I had a spare HP laptop to test it on and this in itself presented a bit of a challenge as the laptop, an HP Pavilion zv6000 is at least 6 years old. The minimum system requirements for Windows 8 indicate that pretty much any machine capable of running Windows 7 competently should run it. The only caveat to this I found is it would not install the x64 version of Windows 8 as it needs at least 2Gb of RAM and this machine only has 1.25Gb so instead of doing an upgrade I had to clean install with x86 Windows 8.
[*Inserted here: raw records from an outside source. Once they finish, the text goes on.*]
(** * clinic_report: the report render pipeline and the newest-report query

    A shallow embedding of [src/report_template/render.js] (module [Render])
    and of [src/powershell/newest_folder_getter.ps1] (module
    [NewestFolderGetter]), with the language primitives they rely on
    (modules [Js] and [NodePath]).

    Strings are Rocq strings holding the UTF-8 bytes of the JavaScript
    string.  Everything outside the program (clock, file system, the
    [path] and [JSON] library functions that are not spelled out here,
    the browser) is a field of the record [Render.World]. *)

From Stdlib Require Import ZArith QArith Ascii String DecimalString List
  Permutation Sorted Lia.
From Stdlib Require Import DecimalPos DecimalZ.
From stdpp Require Import base gmap list strings.

Set Warnings "-register-all".
#[local] Open Scope string_scope.

(* ================================================================== *)
(** ** JavaScript string primitives *)
(* ================================================================== *)

Module Js.

(** [String(n)] for an integer. *)
Definition String_nat (n : nat) : string := NilZero.string_of_uint (Nat.to_uint n).
Definition String_Z (z : Z) : string := NilZero.string_of_int (Z.to_int z).

(** [s.padStart(targetLength, padString)]. *)
Definition padStart (s : string) (targetLength : nat) (padString : string) : string :=
  let len := String.length s in
  if (targetLength <=? len)%nat then s
  else if String.eqb padString "" then s
  else
    let fillLen := (targetLength - len)%nat in
    substring 0 fillLen (String.concat "" (repeat padString fillLen)) ++ s.

(** White space and line terminators stripped by [trim], by encoded length:
    U+0009..U+000D, U+0020; U+00A0; U+1680, U+2000..U+200A, U+2028, U+2029,
    U+202F, U+205F, U+3000, U+FEFF. *)
Definition is_ws1 (a : ascii) : bool :=
  let n := nat_of_ascii a in ((9 <=? n) && (n <=? 13) || (n =? 32))%nat.

Definition is_ws2 (a b : ascii) : bool :=
  ((nat_of_ascii a =? 194) && (nat_of_ascii b =? 160))%nat.

Definition is_ws3 (a b c : ascii) : bool :=
  let x := nat_of_ascii a in
  let y := nat_of_ascii b in
  let z := nat_of_ascii c in
  ((x =? 225) && (y =? 154) && (z =? 128)
   || (x =? 226) && (y =? 128)
      && ((128 <=? z) && (z <=? 138) || (z =? 168) || (z =? 169) || (z =? 175))
   || (x =? 226) && (y =? 129) && (z =? 159)
   || (x =? 227) && (y =? 128) && (z =? 128)
   || (x =? 239) && (y =? 187) && (z =? 191))%nat.

Fixpoint trimStart (s : string) : string :=
  match s with
  | EmptyString => s
  | String a r =>
      if is_ws1 a then trimStart r
      else match r with
           | EmptyString => s
           | String b r2 =>
               if is_ws2 a b then trimStart r2
               else match r2 with
                    | EmptyString => s
                    | String c r3 => if is_ws3 a b c then trimStart r3 else s
                    end
           end
  end.

Definition rev_string (s : string) : string :=
  string_of_list_ascii (rev (list_ascii_of_string s)).

(** The same scan from the end, on the reversed bytes. *)
Fixpoint trimStart_rev (s : string) : string :=
  match s with
  | EmptyString => s
  | String a r =>
      if is_ws1 a then trimStart_rev r
      else match r with
           | EmptyString => s
           | String b r2 =>
               if is_ws2 b a then trimStart_rev r2
               else match r2 with
                    | EmptyString => s
                    | String c r3 => if is_ws3 c b a then trimStart_rev r3 else s
                    end
           end
  end.

Definition trimEnd (s : string) : string := rev_string (trimStart_rev (rev_string s)).

(** [s.trim()]. *)
Definition trim (s : string) : string := trimEnd (trimStart s).

(** [s.toLowerCase()]: the letters A..Z are lowered.  Code points outside
    ASCII are kept as they are; none of them lowers to an ASCII full stop,
    p, d or f, so a comparison of the result with ".pdf" is not affected. *)
Definition lower_ascii (a : ascii) : ascii :=
  let n := nat_of_ascii a in
  if ((65 <=? n) && (n <=? 90))%nat then ascii_of_nat (n + 32) else a.

Fixpoint toLowerCase (s : string) : string :=
  match s with
  | EmptyString => EmptyString
  | String a r => String (lower_ascii a) (toLowerCase r)
  end.

(** [s.endsWith("/")]. *)
Fixpoint endsWith_slash (s : string) : bool :=
  match s with
  | EmptyString => false
  | String a EmptyString => Ascii.eqb a "/"
  | String _ r => endsWith_slash r
  end.

(** A string used as a condition: only the empty string is falsy. *)
Definition truthy_string (s : string) : bool := negb (String.eqb s "").

(** The UTF-16 view of a string, for [length] and indexed reads. *)
Definition cont (a : ascii) : N := (N_of_ascii a - 128)%N.

Fixpoint code_points (s : string) : list N :=
  match s with
  | EmptyString => []
  | String a r =>
      let x := N_of_ascii a in
      if (x <? 192)%N then x :: code_points r
      else match r with
           | EmptyString => [x]
           | String b r2 =>
               if (x <? 224)%N then ((x - 192) * 64 + cont b)%N :: code_points r2
               else match r2 with
                    | EmptyString => [x]
                    | String c r3 =>
                        if (x <? 240)%N
                        then ((x - 224) * 4096 + cont b * 64 + cont c)%N :: code_points r3
                        else match r3 with
                             | EmptyString => [x]
                             | String d r4 =>
                                 ((x - 240) * 262144 + cont b * 4096
                                  + cont c * 64 + cont d)%N :: code_points r4
                             end
                    end
           end
  end.

Definition code_units_of (cp : N) : list N :=
  if (cp <? 65536)%N then [cp]
  else [(55296 + (cp - 65536) / 1024)%N; (56320 + (cp - 65536) mod 1024)%N].

Definition code_units (s : string) : list N := concat (map code_units_of (code_points s)).

Definition byte (n : N) : string := String (ascii_of_N n) EmptyString.

Definition string_of_code_unit (u : N) : string :=
  if (u <? 128)%N then byte u
  else if (u <? 2048)%N then byte (192 + u / 64) ++ byte (128 + u mod 64)
  else byte (224 + u / 4096) ++ byte (128 + (u / 64) mod 64) ++ byte (128 + u mod 64).

End Js.

(* ================================================================== *)
(** ** Node's [path.extname] *)
(* ================================================================== *)

(** The scan of [extname] in Node's lib/path.js, for both platforms: from
    the end of the path, past trailing separators, to the separator that
    starts the last component. *)

Module NodePath.

Inductive platform := posix | win32.

Definition isPathSeparator (p : platform) (code : ascii) : bool :=
  match p with
  | posix => Ascii.eqb code "/"
  | win32 => Ascii.eqb code "/" || Ascii.eqb code "\"
  end.

Definition isWindowsDeviceRoot (code : ascii) : bool :=
  let n := nat_of_ascii code in
  ((65 <=? n) && (n <=? 90) || (97 <=? n) && (n <=? 122))%nat.

(** The variables of the scan in [extname]. *)
Record ext_state := {
  startDot : Z;
  startPart : Z;
  end_ : Z;
  matchedSlash : bool;
  preDotState : Z
}.

(** First index the scan may reach: 2 after a drive letter on win32. *)
Definition ext_start (p : platform) (path : string) : nat :=
  match p, path with
  | win32, String a (String b _) =>
      if Ascii.eqb b ":" && isWindowsDeviceRoot a then 2%nat else 0%nat
  | _, _ => 0%nat
  end.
The second hurdle was graphics card support. With new versions of Windows this always seems to be the area where it gets a little unstuck. Since I was installing on to a pretty old laptop it wasn’t a surprise to find that the graphics card wasn’t particularly new. In fact the ATI Radeon Mobility Xpress 200M is considered a “legacy” card and hasn’t had driver support for quite a while. This wasn’t a problem for Windows 7 as it seemed to pull the correct Microsoft WDDM driver via Windows update after initial installation. Windows 8 couldn’t seem to do this and I was stuck with the new “Basic Display Adapter” drivers of the new OS and my screen resolution wasn’t flexible enough to test out some of the better features of the Metro UI.
Countless attempts to manually install correct drivers failed and I was beginning to give up hope. After a lot of research and advice from follow users I managed to manually install a VISTA certified WDDM driver via a manual download from Windows update and it worked! So Windows Vista was good for something after all!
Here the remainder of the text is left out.